Edward, Carlisle thought at me. He motioned with a single finger to his lips for me to stay quite. It is time for me to talk and you to listen son. I nodded. I don't feel the need to listen to the catcalls and wolf-whistles from the other children. I smile my thanks.

Nature didn't design us to have eternity by our selves. Forever is a long time to be alone. Some of us are very much in control of ourselves. Like you and I. So nature takes matters into her own hands. She made sure that vampires like you and I would sit up on take notice of our mates.

I let my gaze wondered over to the small broken goddess on the couch. I hated what I was. Now I've cursed her. Edward, Carlisle pulled my eyes back to him. When she wakes up, she will need you. You need to keep this relationship at a mentor level. At least until she knows what she feeling. Newborn vampires stay in state of confusion. She will feel sometime for you. But she maybe clueless as to what she is feeling. Be patient with her. Love her, teach her, but earn her respect. The only thing I can do is nod.

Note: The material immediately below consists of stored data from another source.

(** The result and the final state of a run, for concrete runs. *)
Definition result {S A} (o : outcome S A) : option A :=
  match o with Done a _ => Some a | Fault _ => None end.
Definition final {S A} (o : outcome S A) (d : S) : S :=
  match o with Done _ s => s | Fault _ => d end.

Lemma run_final {S A} (o : outcome S A) a d : result o = Some a -> o = Done a (final o d).
Proof. destruct o; [by intros [= ->]|done]. Qed.

Lemma run_result {S A} (o : outcome S A) a b s : o = Done b s -> result o = Some a -> b = a.
Proof. intros ->. by intros [= ->]. Qed.

Lemma Done_inj {S A} (a b : A) (s t : S) : Done a s = Done b t -> a = b /\ s = t.
Proof. by intros [= -> ->]. Qed.

(** ** What every run that ends keeps *)

Section keeps.
Context {S : Type} (P : S -> S -> Prop) `{!PreOrder P}.

Definition keeps {A} (c : M S A) : Prop := forall s, match c s with Done _ s' => P s s' | Fault _ => True end.

Lemma keeps_ret {A} (a : A) : keeps (mret a).
Proof using PreOrder0. intros s. change (P s s). reflexivity. Qed.
Lemma keeps_gets {A} (f : S -> A) : keeps (gets f).
Proof using PreOrder0. intros s. change (P s s). reflexivity. Qed.
Lemma keeps_stop {A} f : keeps (@stop S A f).
Proof using. done. Qed.
Lemma keeps_modify f : (forall s, P s (f s)) -> keeps (modify f).
Proof using. intros H s. apply H. Qed.
Lemma keeps_bind {A B} (c : M S A) (k : A -> M S B) : keeps c -> (forall a, keeps (k a)) -> keeps (mbind k c).
Proof using PreOrder0.
  intros Hc Hk s. unfold mbind, M_bind. specialize (Hc s). destruct (c s) as [a s1|]; [|done].
  specialize (Hk a s1). destruct (k a s1) as [b s2|]; [|done]. by etrans.
Qed.
Lemma keeps_when (b : bool) c : keeps c -> keeps (when b c).
Proof using PreOrder0. intros Hc. destruct b; [done|apply keeps_ret]. Qed.
Lemma keeps_rounds {X A} p (body : X -> M S (X + A)) x : (forall y, keeps (body y)) -> keeps (rounds p body x).
Proof using PreOrder0.
  intros Hb. revert x. induction p as [p IH|p IH|]; intros x; cbn [rounds]; [| |apply Hb]; apply keeps_bind; try apply IH.
  - intros [y|a]; [|apply keeps_ret]. apply keeps_bind; [apply IH|]. intros [z|a]; [apply Hb|apply keeps_ret].
  - intros [y|a]; [apply IH|apply keeps_ret].
Qed.
Lemma keeps_while {X A} (body : X -> M S (X + A)) x : (forall y, keeps (body y)) -> keeps (while x body).
Proof using PreOrder0.
  intros Hb. unfold while. apply keeps_bind; [by apply keeps_rounds|]. intros [y|a]; [apply keeps_stop|apply keeps_ret].
Qed.
End keeps.
(* ===== verification/BuddyInv.v ===== *)
(** The invariant of the buddy allocator and the two moves every operation is
    made of: linking a block into a free list and unlinking one from it. *)
From S2P Require Import Prelude Machine DList Buddy.

(** ** Blocks *)

(** Bytes of a block of order [o]. *)
Definition sz (o : Z) : Z := 4096 * 2 ^ o.

(** A block at [a] of order [o] in a region of [n] pages from [st]: inside the
    region and aligned to its size, counted from the start of the region. *)
Definition blk_ok (st n a o : Z) : Prop :=
  0 <= o <= 10 /\ st <= a /\ (a - st) mod sz o = 0 /\ a + sz o <= st + 4096 * n.

Definition disj (a o a' o' : Z) : Prop := a + sz o <= a' \/ a' + sz o' <= a.

(** The region: page aligned, not at address 0, and below the end of the address
    space. *)
Definition geo (st n : Z) : Prop :=
  0 < st /\ st mod 4096 = 0 /\ 0 <= n /\ st + 4096 * n < 2 ^ 64.

Lemma order_size_pow o : 0 <= o -> order_size o = 2 ^ o.
Proof. intros. unfold order_size. rewrite Z.shiftl_mul_pow2 by lia. lia. Qed.

Lemma pow2_orders o : 0 <= o <= 10 -> 1 <= 2 ^ o <= 1024.
Proof.
  intros. split; [apply (Z.pow_le_mono_r 2 0 o); lia|].
  apply (Z.pow_le_mono_r 2 o 10); lia.
Qed.
Lemma sz_orders o : 0 <= o <= 10 -> 4096 <= sz o <= 4194304.
Proof. intros. unfold sz. pose proof (pow2_orders o). lia. Qed.
Lemma sz_succ o : 0 <= o -> sz (o + 1) = 2 * sz o.
Proof. intros. unfold sz. rewrite Z.pow_add_r by lia. lia. Qed.
(* ===== verification/BuddyProps.v ===== *)
(** The theorems about kernel/mm/buddy.c: refinement of allocation and
    deallocation to the list-level specification, initialisation, and the safety,
    completeness and coalescing of every client history. *)
From S2P Require Import Prelude Machine DList Buddy BuddyInv BuddySpec BuddyThms BuddyInit BuddyTrace.

(** ** A small machine used by the witnesses: eleven pages from 1 MiB *)
Definition demo_start : Z := 0x100000.
Definition demo_size : Z := 45056.
Definition demo_state : kst :=
  match buddy_init demo_start demo_size boot_state with Done _ s => s | Fault _ => boot_state end.

Lemma demo_region : good_region demo_start demo_size.
Proof. unfold good_region, geo. vm_compute. intuition congruence. Qed.

Lemma demo_init : buddy_init demo_start demo_size boot_state = Done tt demo_state.
Proof. vm_compute. reflexivity. Qed.

Lemma demo_reachable : reachable demo_start demo_size demo_state [].
Proof. exists boot_state, demo_state. split; [done|]. split; [apply demo_init|]. apply rtc_refl. Qed.

Lemma demo_hist : exists fl, hist demo_start demo_size 11 demo_state [] fl.
Proof. exact (reachable_hist _ _ _ _ demo_region demo_reachable). Qed.

Lemma demo_binv : exists fl, binv (k_buddy demo_state) (k_mem demo_state) 11 fl.
Proof. destruct demo_hist as [fl H]. exists fl. by eapply hi_inv. Qed.

(** ** Reading the statistics *)

Lemma zone_read_exec (f : buddy_zone -> Z) t s : length (g_zones (k_buddy s)) = 3%nat -> 0 <= t < 3 ->
  (forall l z, f (set_zone_lock l z) = f z) -> zone_lock (get_zone (k_buddy s) t) = 0 ->
  (zone_acquire t ;; v ← gets (fun s => f (get_zone (k_buddy s) t)); zone_release t ;; mret v) s
  = Done (f (get_zone (k_buddy s) t)) s.
Proof.
  intros Hlen Ht Hf Hl. unfold mbind, M_bind. rewrite zone_acquire_exec by done. unfold gets.
  rewrite zone_release_exec, locked_id by done. unfold mret, M_ret. f_equal.
  unfold locked, upd_zone. cbn [k_buddy set_buddy]. rewrite get_put_zone, Z.eqb_refl by lia. apply Hf.
Qed.

Lemma sum_zones_exec f s n fl : binv (k_buddy s) (k_mem s) n fl ->
  (forall l z, f (set_zone_lock l z) = f z) ->
  let v t := f (get_zone (k_buddy s) t) in
  sum_zones f s = Done (u64 (u64 (u64 (0 + v 0) + v 1) + v 2)) s.
Proof.
  intros [Hc Hl _] Hf v. pose proof (core_length _ _ _ _ Hc) as Hlen.
  assert (Hstep : forall t tot, 0 <= t < 3 ->
    (zone_acquire t ;; v ← gets (fun s => f (get_zone (k_buddy s) t)); zone_release t ;; mret (u64 (tot + v))) s
    = Done (u64 (tot + v t)) s).
  { intros t tot Ht. pose proof (zone_read_exec f t s Hlen Ht Hf (Hl t Ht)) as H.
    unfold mbind, M_bind in *. destruct (zone_acquire t s) as [[] s1|]; [|done].
    unfold gets in *. destruct (zone_release t s1) as [[] s2|]; [|done].
    unfold mret, M_ret in *. injection H as Hv ->. by rewrite Hv. }
  unfold sum_zones. cbn [for_fold]. unfold mbind at 1, M_bind at 1. rewrite Hstep by lia.
  unfold mbind at 1, M_bind at 1. rewrite Hstep by lia. unfold mbind at 1, M_bind at 1. by rewrite Hstep by lia.
Qed.
(* ===== verification/PageAlloc.v ===== *)
(** The interface between the page allocators and their clients: what a source of
    blocks of a fixed order promises.  The clients' theorems are proved against
    the class; the instances below discharge it for the buddy allocator, and the
    file Pmm for the frame allocator. *)
From S2P Require Import Prelude Machine DList Buddy BuddyInv BuddySpec BuddyThms BuddyInit BuddyTrace.

(** The statics of the components above the allocators are as before. *)
Definition same_statics (s s' : kst) : Prop :=
  k_slab s' = k_slab s /\ k_heap s' = k_heap s /\ k_cow s' = k_cow s /\ k_dp s' = k_dp s /\ k_pc s' = k_pc s.

#[export] Instance same_statics_preorder : PreOrder same_statics.
Proof.
  split; [done|]. intros x y z (H1 & H2 & H3 & H4 & H5) (G1 & G2 & G3 & G4 & G5).
  unfold same_statics. by rewrite G1, G2, G3, G4, G5.
Qed.

Lemma only_mb_statics s s' : only_mb s s' -> same_statics s s'.
Proof. intros (m & b & ->). done. Qed.

(** The widest physical address of the architecture: 52 bits. *)
Definition PHYS_LIMIT : Z := 2 ^ 52.

(** A region of physical memory. *)
Definition phys_region (st size : Z) : Prop :=
  good_region st size /\ st + 4096 * bytes_to_pages size <= PHYS_LIMIT.

(** A block of order 0 is one page. *)
Lemma sz_0 : sz 0 = 4096.
Proof. done. Qed.

(** A block the allocator can have handed out, seen from outside. *)
Definition page_block (a o : Z) : Prop :=
  0 <= o <= 10 /\ 0 < a /\ a mod 4096 = 0 /\ a + sz o <= PHYS_LIMIT.

(** [pa_inv s A] : in [s] the allocator is consistent and the clients own exactly
    the blocks [A]. *)
Class PageAllocator (o : Z) (alloc : K Z) (free : Z -> K unit) := {
  pa_inv : kst -> blocks -> Prop;
  pa_block s A a o' : pa_inv s A -> (a, o') ∈ A -> page_block a o';
  pa_nodup s A : pa_inv s A -> NoDup A;
  pa_disj s A a o1 b o2 : pa_inv s A -> (a, o1) ∈ A -> (b, o2) ∈ A -> (a, o1) <> (b, o2) -> disj a o1 b o2;
  pa_alloc s A : pa_inv s A ->
    exists r s', alloc s = Done r s' /\ same_statics s s' /\
      ((r = 0 /\ s' = s) \/
       (page_block r o /\ pa_inv s' ((r, o) :: A) /\ (r, o) ∉ A /\
        agree (in_block A) (k_mem s) (k_mem s')));
  pa_free s A1 a A2 : pa_inv s (A1 ++ (a, o) :: A2) ->
    exists s', free a s = Done tt s' /\ same_statics s s' /\ pa_inv s' (A1 ++ A2) /\
      agree (in_block (A1 ++ A2)) (k_mem s) (k_mem s');
  (** Clients write their own blocks and their own statics freely. *)
  pa_frame s s' A : pa_inv s A -> agree (fun x => ~ in_block A x) (k_mem s) (k_mem s') ->
    k_buddy s' = k_buddy s -> k_pmm s' = k_pmm s -> pa_inv s' A
}.

(** What a client may expect of any other allocation function over the same pages:
    one of order [o] that keeps the invariant [inv]. *)
Definition serves (inv : kst -> blocks -> Prop) (o : Z) (alloc : K Z) : Prop :=
  forall s A, inv s A -> exists r s', alloc s = Done r s' /\ same_statics s s' /\
    ((r = 0 /\ s' = s) \/
     (page_block r o /\ inv s' ((r, o) :: A) /\ (r, o) ∉ A /\ agree (in_block A) (k_mem s) (k_mem s'))).

(** ** Consequences for clients *)
Section client.
Context {o : Z} {alloc : K Z} {free : Z -> K unit} `{PA : PageAllocator o alloc free}.

Lemma pa_write s m A : pa_inv s A -> agree (fun x => ~ in_block A x) (k_mem s) m -> pa_inv (set_mem m s) A.
Proof. intros H Hag. by apply (pa_frame s). Qed.

(** A store inside an owned block. *)
Lemma pa_store s A n a v b ob : pa_inv s A -> (b, ob) ∈ A -> b <= a -> a + Z.of_nat n <= b + sz ob ->
  pa_inv (set_mem (store n (k_mem s) a v) s) A.
Proof.
  intros H Hin H1 H2. apply pa_write; [done|]. apply agree_store. intros x Hx Hw. apply Hx.
  exists b, ob. split; [done|]. unfold within in *. lia.
Qed.

(** Freeing, with the owned blocks as a set. *)
Lemma pa_free_in s A a : pa_inv s A -> (a, o) ∈ A ->
  exists s' A', free a s = Done tt s' /\ same_statics s s' /\ pa_inv s' A' /\
    (forall x, x ∈ A' <-> x ∈ A /\ x <> (a, o)) /\ agree (in_block A') (k_mem s) (k_mem s').
Proof.
  intros H Hin. apply list_elem_of_split in Hin as (A1 & A2 & ->). pose proof (pa_nodup _ _ H) as Hnd.
  destruct (pa_free s A1 a A2 H) as (s' & Hrun & Hst & H' & Hag). exists s', (A1 ++ A2).
  split; [done|]. split; [done|]. split; [done|]. split; [|done]. intros x.
  apply NoDup_app in Hnd as (_ & Hd & [Hn _]%NoDup_cons). rewrite !elem_of_app, elem_of_cons. split.
  - intros [Hx|Hx]; (split; [tauto|]); intros ->; [|done]. apply (Hd _ Hx). left.
  - intros [[Hx|[Hx|Hx]] Hne]; tauto.
Qed.

Lemma pa_new_disj s A r o' : pa_inv s ((r, o') :: A) -> (r, o') ∉ A ->
  forall b ob, (b, ob) ∈ A -> disj r o' b ob.
Proof.
  intros H Hn b ob Hin. eapply pa_disj; [done|left|by right|]. intros E. by rewrite E in Hn.
Qed.
End client.

(** Distinct pages below the physical limit are less than 2^52 in number. *)
Lemma pages_length (l : list Z) : NoDup l -> (forall a, a ∈ l -> page_block a 0) -> Z.of_nat (length l) <= 2 ^ 40.
Proof.
  intros Hnd Hb.
  assert (Hinc : map (fun a => a / 4096) l ⊆ seqZ 0 (2 ^ 40)).
  { intros p Hp. apply list_elem_of_fmap in Hp as (a & -> & Ha). destruct (Hb a Ha) as (_ & H1 & H2 & H3).
    unfold sz, PHYS_LIMIT in H3. apply elem_of_seqZ. split; [apply Z.div_pos; lia|].
    apply Z.div_lt_upper_bound; lia. }
  assert (Hnd' : NoDup (map (fun a => a / 4096) l)).
  { apply NoDup_fmap_2_strong; [|done]. intros a b Ha Hb' Heq. destruct (Hb a Ha) as (_ & _ & H2 & _).
    destruct (Hb b Hb') as (_ & _ & H2' & _). simpl in Heq.
    pose proof (Z.div_mod a 4096 ltac:(lia)). pose proof (Z.div_mod b 4096 ltac:(lia)). lia. }
  pose proof (NoDup_submseteq _ _ Hnd' Hinc) as Hsub. apply submseteq_length in Hsub.
  rewrite length_fmap, length_seqZ in Hsub. lia.
Qed.

(** ** The buddy allocator as a source of blocks of one order *)

Definition bd_inv (s : kst) (A : blocks) : Prop :=
  exists st size fl, phys_region st size /\ hist st size (bytes_to_pages size) s A fl.

Lemma block_page st size a o : phys_region st size -> blk_ok st (bytes_to_pages size) a o -> page_block a o.
Proof.
  intros [[Hgeo _] Hlim] Hb. pose proof (blk_ok_addr _ _ _ _ Hgeo Hb) as (H1 & _ & H3).
  destruct Hb as (H4 & H5 & H6 & H7). repeat split; try done; lia.
Qed.

Section buddy.
Context (s : kst) (A : blocks).
Hypothesis H : bd_inv s A.

Lemma bd_block a o : (a, o) ∈ A -> page_block a o.
Proof.
  destruct H as (st & size & fl & Hreg & Hh). intros Hin.
  pose proof (hi_held _ _ _ _ _ _ Hh _ _ Hin) as [Hb _]. by eapply block_page.
Qed.

Lemma bd_nodup : NoDup A.
Proof. destruct H as (st & size & fl & _ & Hh). apply (hi_nodup _ _ _ _ _ _ Hh). Qed.

Lemma bd_disj a o1 b o2 : (a, o1) ∈ A -> (b, o2) ∈ A -> (a, o1) <> (b, o2) -> disj a o1 b o2.
Proof. destruct H as (st & size & fl & _ & Hh). apply (hi_disj _ _ _ _ _ _ Hh). Qed.

Lemma alloc_statics o z r s' : buddy_alloc_pages o z s = Done r s' -> 0 <= o -> 0 <= z ->
  k_pmm s' = k_pmm s /\ same_statics s s'.
Proof.
  destruct H as (st & size & fl & _ & Hh). intros Hrun Ho Hz.
  destruct (Z.lt_ge_cases 10 o) as [Hgt|Hle].
  { rewrite alloc_bad_order in Hrun by done. by injection Hrun as _ <-. }
  pose proof (hi_inv _ _ _ _ _ _ Hh) as Hinv.
  destruct (alloc_spec fl (zone_of z) o) as [[a fl']|] eqn:E.
  - destruct (alloc_succeeds s _ fl o z Hinv Hz ltac:(lia) a fl' E) as (s2 & Hrun2 & He & _).
    rewrite Hrun in Hrun2. injection Hrun2 as _ ->. destruct (ef_only _ _ _ _ _ He) as (m & b & ->). done.
  - rewrite (alloc_fails s _ fl o z Hinv Hz ltac:(lia) E) in Hrun. by injection Hrun as _ <-.
Qed.

Lemma bd_alloc o z : 0 <= o -> 0 <= z ->
  exists r s', buddy_alloc_pages o z s = Done r s' /\ k_pmm s' = k_pmm s /\ same_statics s s' /\
    ((r = 0 /\ s' = s) \/
     (page_block r o /\ bd_inv s' ((r, o) :: A) /\ (r, o) ∉ A /\ agree (in_block A) (k_mem s) (k_mem s'))).
Proof.
  intros Ho Hz. destruct H as (st & size & fl & Hreg & Hh).
  destruct (hist_alloc_runs _ _ _ s A fl o z Hh Ho Hz) as (r & s' & fl' & Hrun & Hh' & Hok & Hfail).
  destruct (alloc_statics o z r s' Hrun Ho Hz) as [Hp Hst].
  exists r, s'. split; [done|]. split; [done|]. split; [done|].
  destruct (Z.eqb_spec r 0) as [->|Hr]; [left; by destruct (Hfail eq_refl)|right].
  destruct (Hok Hr) as [_ Hag]. pose proof (hi_held _ _ _ _ _ _ Hh' r o ltac:(left)) as [Hb _].
  split; [by eapply block_page|]. split; [by exists st, size, fl'|]. split.
  - by pose proof (hi_nodup _ _ _ _ _ _ Hh') as [Hn _]%NoDup_cons.
  - eapply agree_mono; [|exact Hag]. intros x Hx Hc. exact (hist_not_both _ _ _ _ _ _ _ Hh Hc Hx).
Qed.
End buddy.

Lemma bd_free s A1 a o A2 : bd_inv s (A1 ++ (a, o) :: A2) ->
  exists s', buddy_free_pages a o s = Done tt s' /\ k_pmm s' = k_pmm s /\ same_statics s s' /\
    bd_inv s' (A1 ++ A2) /\ agree (in_block (A1 ++ A2)) (k_mem s) (k_mem s').
Proof.
  intros (st & size & fl & Hreg & Hh).
  destruct (hist_free_runs _ _ _ s A1 A2 fl a o Hh) as (s' & fl' & Hrun & Hh' & Hcov & Hag).
  exists s'. split; [done|].
  assert (Ho : only_mb s s').
  { assert (Hheld : held (g_memory_start (k_buddy s)) (bytes_to_pages size) fl a o).
    { rewrite (hi_start _ _ _ _ _ _ Hh). apply (hi_held _ _ _ _ _ _ Hh). eauto with inlist. }
    destruct (free_accepts s _ fl a o (hi_inv _ _ _ _ _ _ Hh) Hheld) as (s2 & Hrun2 & He & _).
    rewrite Hrun in Hrun2. injection Hrun2 as ->. apply He. }
  split; [by destruct Ho as (m & b & ->)|]. split; [by apply only_mb_statics|].
  split; [by exists st, size, fl'|]. eapply agree_mono; [|exact Hag].
  intros x Hx. split; intros Hc.
  - apply (hist_not_both _ _ _ _ _ _ x Hh' ltac:(apply Hcov; by left) Hx).
  - apply (hist_not_both _ _ _ _ _ _ x Hh' ltac:(apply Hcov; by right) Hx).
Qed.

Lemma bd_frame s s' A : bd_inv s A -> agree (fun x => ~ in_block A x) (k_mem s) (k_mem s') ->
  k_buddy s' = k_buddy s -> bd_inv s' A.
Proof.
  intros (st & size & fl & Hreg & Hh) Hag Hb. exists st, size, fl. split; [done|].
  pose proof (hist_write _ _ _ s A fl (k_mem s') Hh Hag) as [G1 G2 G3 G4 G5 G6 G7 G8 G9 G10 G11 G12].
  cbn [k_buddy k_mem set_mem] in *. split; rewrite ?Hb; done.
Qed.

#[export] Program Instance buddy_allocator o z (Ho : 0 <= o) (Hz : 0 <= z) :
  PageAllocator o (buddy_alloc_pages o z) (fun a => buddy_free_pages a o) := {| pa_inv := bd_inv |}.
Next Obligation. intros. by eapply bd_block. Qed.
Next Obligation. intros. by eapply bd_nodup. Qed.
Next Obligation. intros. by eapply bd_disj. Qed.
Next Obligation.
  intros o z Ho Hz s A H. destruct (bd_alloc s A H o z Ho Hz) as (r & s' & H1 & _ & H2 & H3). eauto.
Qed.
Next Obligation.
  intros o z Ho Hz s A1 a A2 H. destruct (bd_free s A1 a o A2 H) as (s' & H1 & _ & H2 & H3 & H4). eauto.
Qed.
Next Obligation. intros o z Ho Hz s s' A H Hag Hb _. by apply (bd_frame s). Qed.

(** Every zone and every order of the buddy allocator serves its clients. *)
Lemma buddy_serves o z : 0 <= o -> 0 <= z -> serves bd_inv o (buddy_alloc_pages o z).
Proof.
  intros Ho Hz s A H. destruct (bd_alloc s A H o z Ho Hz) as (r & s' & H1 & _ & H2 & H3). eauto.
Qed.
Lemma mmap_loop es p end_ st0 sz0 tot s : mmap_at (k_mem s) p es ->
  p + MMAP_ENTRY_SIZE * Z.of_nat (length es) - MMAP_ENTRY_SIZE < end_ <= p + MMAP_ENTRY_SIZE * Z.of_nat (length es) ->
  Z.of_nat (length es) < 2 ^ 64 -> g_pmm_total (k_pmm s) = u64 tot ->
  while (p, st0, sz0) (mmap_body end_) s =
    Done (foldl pick_region (st0, sz0) es) (set_pmm_total (u64 (tot + zsum me_len es)) s).
Proof.
  intros Hat Hend Hlen Htot.
  assert (H : wp (while (p, st0, sz0) (mmap_body end_)) (fun r s' =>
    r = foldl pick_region (st0, sz0) es /\ s' = set_pmm_total (u64 (tot + zsum me_len es)) s) s).
  { apply (wp_loop (fun d x s' => exists es1 es2, es = es1 ++ es2 /\ d = length es2 /\
      mmap_at (k_mem s) x.1.1 es2 /\ x.1.1 = p + MMAP_ENTRY_SIZE * Z.of_nat (length es1) /\
      s' = set_pmm_total (u64 (tot + zsum me_len es1)) s /\ (x.1.2, x.2) = foldl pick_region (st0, sz0) es1)
      (length es)); [|done|].
    { exists [], es. split; [done|]. split; [done|]. split; [done|]. split; [simpl; lia|]. split; [|done].
      simpl. rewrite Z.add_0_r, <- Htot. destruct s as [? ? [] ? ? ? ? ?]. done. }
    intros d [[q st] sz] s' (es1 & es2 & Hes & -> & Hq & Hqe & -> & Hf). cbn [fst snd] in *.
    rewrite Hes, length_app in Hend. unfold mmap_body, MMAP_ENTRY_SIZE in *.
    destruct es2 as [|e es2]; simpl length in Hend.
    - rewrite (proj2 (Z.ltb_ge q end_)) by lia. apply wp_ret. rewrite Hes, app_nil_r, <- Hf. done.
    - rewrite (proj2 (Z.ltb_lt q end_)) by lia. destruct Hq as (H1 & H2 & H3 & Hq).
      unfold load64, load32. wp_go. cbn [k_mem set_pmm_total set_pmm]. rewrite H1, H2, H3.
      change (if (me_type e =? 1) && (sz <? me_len e) then (me_addr e, me_len e) else (st, sz))
        with (pick_region (st, sz) e).
      destruct (pick_region (st, sz) e) as [st' sz'] eqn:E. apply wp_ret.
      exists (length es2). split; [simpl; lia|]. exists (es1 ++ [e]), es2. cbn [fst snd].
      split; [by rewrite <- app_assoc|]. split; [done|]. split; [done|].
      split; [rewrite length_app; simpl; lia|]. split.
      + unfold set_pmm_total. cbn [k_pmm set_pmm g_pmm_total g_pmm_free g_buddy_initialized].
        assert (u64 (u64 (tot + zsum me_len es1) + me_len e) = u64 (tot + zsum me_len (es1 ++ [e]))) as ->; [|done].
        rewrite zsum_app. cbn [zsum]. unfold u64. rewrite Zplus_mod_idemp_l. f_equal. lia.
      + rewrite foldl_app, <- Hf. cbn [foldl]. by rewrite E. }
  apply wp_Done in H as (r & s' & Hrun & -> & ->). exact Hrun.
Qed.

Lemma select_region_sound es r : r.2 <= (foldl pick_region r es).2 /\
  (forall e, e ∈ es -> me_type e = 1 -> me_len e <= (foldl pick_region r es).2) /\
  (foldl pick_region r es = r \/
   exists e, e ∈ es /\ me_type e = 1 /\ foldl pick_region r es = (me_addr e, me_len e)).
Proof.
  revert r. induction es as [|e es IH]; intros r; cbn [foldl].
  - split; [lia|]. split; [by intros e ?%not_elem_of_nil|by left].
  - destruct (IH (pick_region r e)) as (H1 & H2 & H3).
    assert (Hp : r.2 <= (pick_region r e).2 /\ (me_type e = 1 -> me_len e <= (pick_region r e).2) /\
                 (pick_region r e = r \/ me_type e = 1 /\ pick_region r e = (me_addr e, me_len e))).
    { unfold pick_region. destruct (Z.eqb_spec (me_type e) 1), (Z.ltb_spec r.2 (me_len e)); simpl; auto with lia. }
    destruct Hp as (P1 & P2 & P3). split; [lia|]. split.
    + intros e' [->|Hin]%elem_of_cons Ht; [specialize (P2 Ht); lia|by apply H2].
    + destruct H3 as [H3|(e' & Hin & Ht & H3)].
      * rewrite H3. destruct P3 as [P3|[P3 P4]]; [by left|]. right. exists e. split; [left|done].
      * right. exists e'. split; [by right|done].
Qed.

My arm is still stinging, but I pays no mind to it. Somewhere in the back of my mind, the pain lurks. It doesn't matter. Just add it to the burning in my throat. I will it to dissolve, only it doesn't. I see it as nothing. I push it out of my mind and quit paying attention. I know Carlisle said is true, but still, I bite her. It was my venom that was burning in her veins. I took her life from her. I feel my guilt tearing at me from the inside as I watch my angel drowning in pain that I am responsible for. It is pain that I caused.

"She'll be alright, you know," Alice said from behind Carlisle.

"How do you know?" I asked. Alice can't see Bella's future. We have went over this before. "I thought you couldn't see her," I said. I let my words hang in the air, like stale bread. "Her future, I mean," I said.

"I couldn't," Alice said.

"Couldn't, as in past tense?" I ask.

Alice nodded her head and then went to say more. "Her future's blurry now, but I can see it," she told me. She is doing Chinese algebra in her head now.

Why are you counting in Chinese? I want to ask, but thought better of it. If she was going to tell she would have done it already so I say don't say anything. I just sit at Bella's side watching her burn from the inside out. Silently, I hope that Alice is on to something. That Bella will be okay. I can't help but think that she will hate me. Even that's alright, as long as she's alive.

"She will be alright, son," Carlisle said. "You had no way of knowing, son. It's not your fault." But it is, it really is.

"Let me look at your arm," Carlisle said.

I can't find it myself to respond. Carlisle walked towards me, leaving a little space between us. "My arm is fine," I finally say. It isn't, I know it. Even marks and bites from a werewolf or another vampire will heal up. It will leave one hell of a scar, but it will heal with in a few minutes. An hour at the most. But look what I did to Bella. She is going through a far worse pain, why should it matter? It hardly seems fair to Bella.

"Alice, are you sure she will okay?" I hear Carlisle talking behind me. I sit rock still while he starts to poke and prod my arm. I feel catatonic. I hate myself for the event that has transpired here today.